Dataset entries
════════
(* ===== verification/StoreTheorems.v ===== *)
(** * What the block store promises

    The store refines a map from block ids to bytes: [put] adds a block if its
    id is new, [get] looks it up, [repair] replaces a record that rotted.  A
    failed append leaves every published block readable and refuses further
    writes. *)

From S2P Require Import Prelude Core Io Segment Store StoreInvariant StorePut.
From Stdlib Require Import Strings.Byte.

(** ** The abstract store *)
Section Abstract.
Context `{Blake3}.

Abbreviation amap := (BlockId → option bytes) (only parsing).

(** Store a payload under its hash unless that hash is taken. *)
Definition abs_put (m : amap) (p : bytes) : amap := λ id,
  match m id with
  | Some q => Some q
  | None => if decide (block_of p = id) then Some p else None
  end.

Definition abs_get (m : amap) (id : BlockId) : res Error bytes :=
  match m id with
  | Some p => if block_verify id p then Ok p else Err (Corrupt id)
  | None => Err (BlockNotFound id)
  end.

Lemma abs_put_ext (m1 m2 : amap) ps id :
  (∀ i, m1 i = m2 i) → foldl abs_put m1 ps id = foldl abs_put m2 ps id.
Proof.
  revert m1 m2. induction ps as [|p ps IH]; intros m1 m2 Hm; [apply Hm|]. cbn. apply IH.
  intros i. unfold abs_put. by rewrite Hm.
Qed.

(** The records a batch adds, as a map update. *)
Lemma fresh_recs_abs (kn : BlockId → bool) (m : amap) payloads id :
  (∀ i, kn i = true ↔ is_Some (m i)) →
  let news := fresh_recs kn ((λ p, (block_of p, p)) <$> payloads) in
  NoDup news.*1 ∧
  match (list_to_map news : gmap BlockId bytes) !! id with Some p => Some p | None => m id end
  = foldl abs_put m payloads id ∧
  (∀ i, i ∈ news.*1 → m i = None).
Proof.
  intros Hk. induction payloads as [|p payloads IH] using rev_ind; cbn zeta.
  { cbn. split_and!; [constructor|done|]. intros i Hi. by apply not_elem_of_nil in Hi. }
  destruct IH as (Hn & Hv & Hnone). unfold fresh_recs in *. rewrite fmap_app, !foldl_app. cbn [fmap list_fmap foldl].
  set (news := foldl (fresh_step kn) [] _) in *. unfold fresh_step. cbn [fst].
  unfold abs_put at 1. rewrite <-Hv. destruct (_ || _) eqn:E.
  - split_and!; [done| |done]. destruct (list_to_map news !! id) as [q|] eqn:Eq; [done|].
    destruct (m id) as [q|] eqn:Em; [done|]. case_decide as Hid; [|done]. subst id. exfalso.
    apply orb_true_iff in E as [E|E].
    + apply Hk in E as [? E]. congruence.
    + apply not_elem_of_list_to_map in Eq. apply Eq, list_elem_of_fmap.
      apply existsb_exists in E as (q & Hin & Hq). apply bool_decide_eq_true in Hq. exists q.
      split; [done|]. by apply list_elem_of_In.
  - apply orb_false_iff in E as [Ek Ee]. apply existsb_false in Ee. split_and!.
    + rewrite fmap_app, NoDup_app. cbn. split_and!; [done| |repeat constructor; set_solver].
      intros i Hi. rewrite list_elem_of_singleton. by intros ->.
    + rewrite list_to_map_app, lookup_union. cbn.
      destruct (list_to_map news !! id) as [q|] eqn:Eq; [by rewrite union_Some_l|].
      rewrite option_union_left_id. destruct (decide (block_of p = id)) as [<-|Hne].
      * rewrite lookup_insert_eq. destruct (m (block_of p)) as [q|] eqn:Em; [|done].
        exfalso. apply not_true_iff_false in Ek. apply Ek, Hk. eauto.
      * rewrite lookup_insert_ne, lookup_empty by done. by destruct (m id).
    + intros i. rewrite fmap_app, elem_of_app. cbn. rewrite list_elem_of_singleton.
      intros [Hi| ->]; [auto|]. destruct (m (block_of p)) eqn:Em; [|done].
      exfalso. apply not_true_iff_false in Ek. apply Ek, Hk. eauto.
Qed.

End Abstract.

Section Theorems.
Context {W F : Type} `{SegmentIoLaws W F, Blake3, HashOrder}.

(** An indexed id has bytes on disk. *)
Lemma contains_view w s segs id :
  store_ok w s segs → contains_key (index s) id = true ↔ is_Some (view w s id).
Proof.
  intros [Hd Hs _ _ _]. split.
  - intros [loc Hi]%contains_key_true. destruct (list_elem_of_lookup_1 _ _ (Hs _ _ Hi)) as [k Hk].
    destruct (view_spec _ _ _ _ _ _ Hd Hi Hk) as (p & _ & ->). eauto.
  - unfold view. intros [p Hp]. apply contains_key_true. destruct (index s !! id); [eauto|done].
Qed.

(** [get] is lookup in the abstract map: on a responsive device it returns
    the stored bytes exactly when they hash to the id, reports a record that
    does not as corrupt and an unindexed id as missing; it never panics and
    changes nothing. *)
Theorem get_refines_lookup id w s segs :
  store_ok w s segs → healthy w →
  ∃ w', get id (w, s) = ((w', s), abs_get (view w s) id) ∧ same_disk w w' ∧ healthy w'.
Proof.
  intros Hok Hw. pose proof (get_wp id w s segs (so_disk _ _ _ Hok) (so_index _ _ _ Hok)) as Hg.
  unfold wp in Hg. unfold abs_get. destruct (get id (w, s)) as [[w' s'] [p|e|]]; [| |done];
    destruct Hg as (Es & Hsame & Hh & Hc); cbn in *; subst; exists w'.
  - destruct Hc as [-> Hp]. by rewrite (proj2 (block_verify_spec _ _) Hp); auto.
  - destruct Hc as [[-> ->]|[(-> & p & -> & Hp)|(? & _)]]; [by auto| |done].
    by rewrite (proj2 (block_verify_false _ _) Hp); auto.
Qed.

(** C7. [put_many] refines the abstract map: on a store that accepts writes
    and a responsive device it returns the hashes in input order, and
    afterwards the store holds exactly what inserting the payloads one by one,
    each under its hash unless taken, gives; duplicates inside the batch and
    blocks already present are written once. *)
Theorem put_many_refines_insert payloads w s segs :
  store_ok w s segs → write_failed s = false → healthy w →
  Forall (λ p, zlen p ≤ MAX_PAYLOAD) payloads →
  ∃ w' s' segs', put_many payloads (w, s) = ((w', s'), Ok (block_of <$> payloads)) ∧
    store_ok w' s' segs' ∧ write_failed s' = false ∧ healthy w' ∧
    ∀ id, view w' s' id = foldl abs_put (view w s) payloads id.
Proof.
  intros Hok Hf Hw Hp. pose proof (put_many_inner_wp payloads false w s segs Hok Hp) as Hm.
  unfold put_many. unfold wp in Hm.
  destruct (put_many_inner payloads false (w, s)) as [[w' s'] [ids|e|]]; [| |done].
  - destruct Hm as (-> & _ & segs' & news & [A1 A2 A3 [N1 _ _ _] _ _ _ _ A8]). cbn in *.
    exists w', s', segs'. split_and!; auto; [congruence|]. intros id. rewrite A8, N1 by by left.
    apply fresh_recs_abs. intros i. by eapply contains_view.
  - rewrite Hf in Hm. destruct Hm as (_ & sg & dl & dn & _ & _ & _ & _ & _ & _ & Hn & _). done.
Qed.

(** What a failed append leaves behind. *)
Lemma broken_store_ok w s segs good st :
  store_ok w s segs → write_failed st.2 = true → broken w s segs good st →
  (∃ segs', store_ok st.1 st.2 segs') ∧ index st.2 = index s ∧
  ∀ id, view st.1 st.2 id = view w s id.
Proof.
  intros Hok Hwf (sg & dl & dn & X1 & X2 & X3 & X4 & X5 & X6 & _). split_and!; [|done|].
  - exists sg. constructor; auto.
    + rewrite X4. intros i loc Hi. rewrite X2. apply elem_of_app. left. by apply (so_index _ _ _ Hok).
    + by rewrite Hwf.
    + rewrite X5. apply Hok.
  - intros id. eapply (view_stable w s segs); eauto using so_disk, so_index.
Qed.

(** C8. A failed append fails closed.  Whatever the device did (any operation
    of the batch may fail, a write after any prefix), if [put_many] returns an
    error then every block readable before has the same bytes, nothing new is
    published, the store is still well-formed and refuses writes; and every
    further [put_many] returns an error without touching the disk. *)
Theorem failed_put_fails_closed payloads w s segs w' s' e more :
  store_ok w s segs → Forall (λ p, zlen p ≤ MAX_PAYLOAD) payloads →
  put_many payloads (w, s) = ((w', s'), Err e) →
  (∃ segs', store_ok w' s' segs') ∧ (∀ id, view w' s' id = view w s id) ∧
  index s' = index s ∧ write_failed s' = true ∧
  ∃ e', put_many more (w', s') = ((w', s'), Err e').
Proof.
  intros Hok Hp E. pose proof (put_many_inner_wp payloads false w s segs Hok Hp) as Hm.
  unfold put_many in *. unfold wp in Hm. rewrite E in Hm.
  assert (write_failed s' = true → ∃ e', put_many_inner more false (w', s') = ((w', s'), Err e')) as Hno.
  { intros Hf. unfold put_many_inner, mbind, ST_bind. cbn. rewrite Hf. eexists. reflexivity. }
  destruct (write_failed s) eqn:Hf.
  - destruct Hm as [[= -> ->] ->]. split_and!; eauto.
  - destruct Hm as [Hwf Hb]. destruct (broken_store_ok w s segs _ (w', s') Hok Hwf Hb) as (? & ? & ?).
    cbn in *. split_and!; auto.
Qed.

(** [repair] heals a damaged block: when the indexed bytes of [id] do not
    hash to it, and [payload] does, repairing appends a new record, after
    which [get id] returns [payload]; every other block keeps its bytes.  A
    payload with another hash is refused, with no change. *)
Theorem repair_heals_damage id payload w s segs bad :
  store_ok w s segs → write_failed s = false → healthy w → zlen payload ≤ MAX_PAYLOAD →
  view w s id = Some bad → block_of bad ≠ id →
  (block_of payload ≠ id → repair id payload (w, s) = ((w, s), Err (Corrupt id))) ∧
  (block_of payload = id →
   ∃ w' s' segs', repair id payload (w, s) = ((w', s'), Ok id) ∧ store_ok w' s' segs' ∧
     healthy w' ∧ view w' s' id = Some payload ∧
     ∀ i, i ≠ id → view w' s' i = view w s i).
Proof.
  intros Hok Hf Hw Hp Hv Hbad. split; unfold repair.
  { intros Hne. by rewrite (proj2 (block_verify_false _ _) Hne). }
  intros Heq. rewrite (proj2 (block_verify_spec _ _) Heq). cbn [negb].
  pose proof (put_many_inner_wp [payload] true w s segs Hok ltac:(by repeat constructor)) as Hm.
  unfold wp in Hm. unfold mbind, ST_bind.
  destruct (put_many_inner [payload] true (w, s)) as [[w' s'] [ids|e|]]; [| |done].
  - destruct Hm as (-> & _ & segs' & news & [A1 A2 A3 [N1 _ _ _] _ _ _ _ A8]). cbn in *.
    assert (news = [(id, payload)]) as ->.
    { rewrite N1 by by right. unfold fresh_recs, fresh_step, known, readable. cbn.
      by rewrite Heq, Hv, (proj2 (block_verify_false _ _) Hbad). }
    exists w', s', segs'. split_and!; auto.
    + by rewrite Heq.
    + rewrite A8. cbn. by rewrite lookup_insert_eq.
    + intros i Hi. rewrite A8. cbn. by rewrite lookup_insert_ne.
  - rewrite Hf in Hm. destruct Hm as (_ & sg & dl & dn & _ & _ & _ & _ & _ & _ & Hn & _). done.
Qed.

End Theorems.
════════
◆ **Work to complete**:
From the data above, return every line from the line that has "else Err (Corrupt id)" up to and including the line that has "NoDup news.*1 ∧", exactly.

◆ **Result below**:
  | Some p => if block_verify id p then Ok p else Err (Corrupt id)
  | None => Err (BlockNotFound id)
  end.

Lemma abs_put_ext (m1 m2 : amap) ps id :
  (∀ i, m1 i = m2 i) → foldl abs_put m1 ps id = foldl abs_put m2 ps id.
Proof.
  revert m1 m2. induction ps as [|p ps IH]; intros m1 m2 Hm; [apply Hm|]. cbn. apply IH.
  intros i. unfold abs_put. by rewrite Hm.
Qed.

(** The records a batch adds, as a map update. *)
Lemma fresh_recs_abs (kn : BlockId → bool) (m : amap) payloads id :
  (∀ i, kn i = true ↔ is_Some (m i)) →
  let news := fresh_recs kn ((λ p, (block_of p, p)) <$> payloads) in
  NoDup news.*1 ∧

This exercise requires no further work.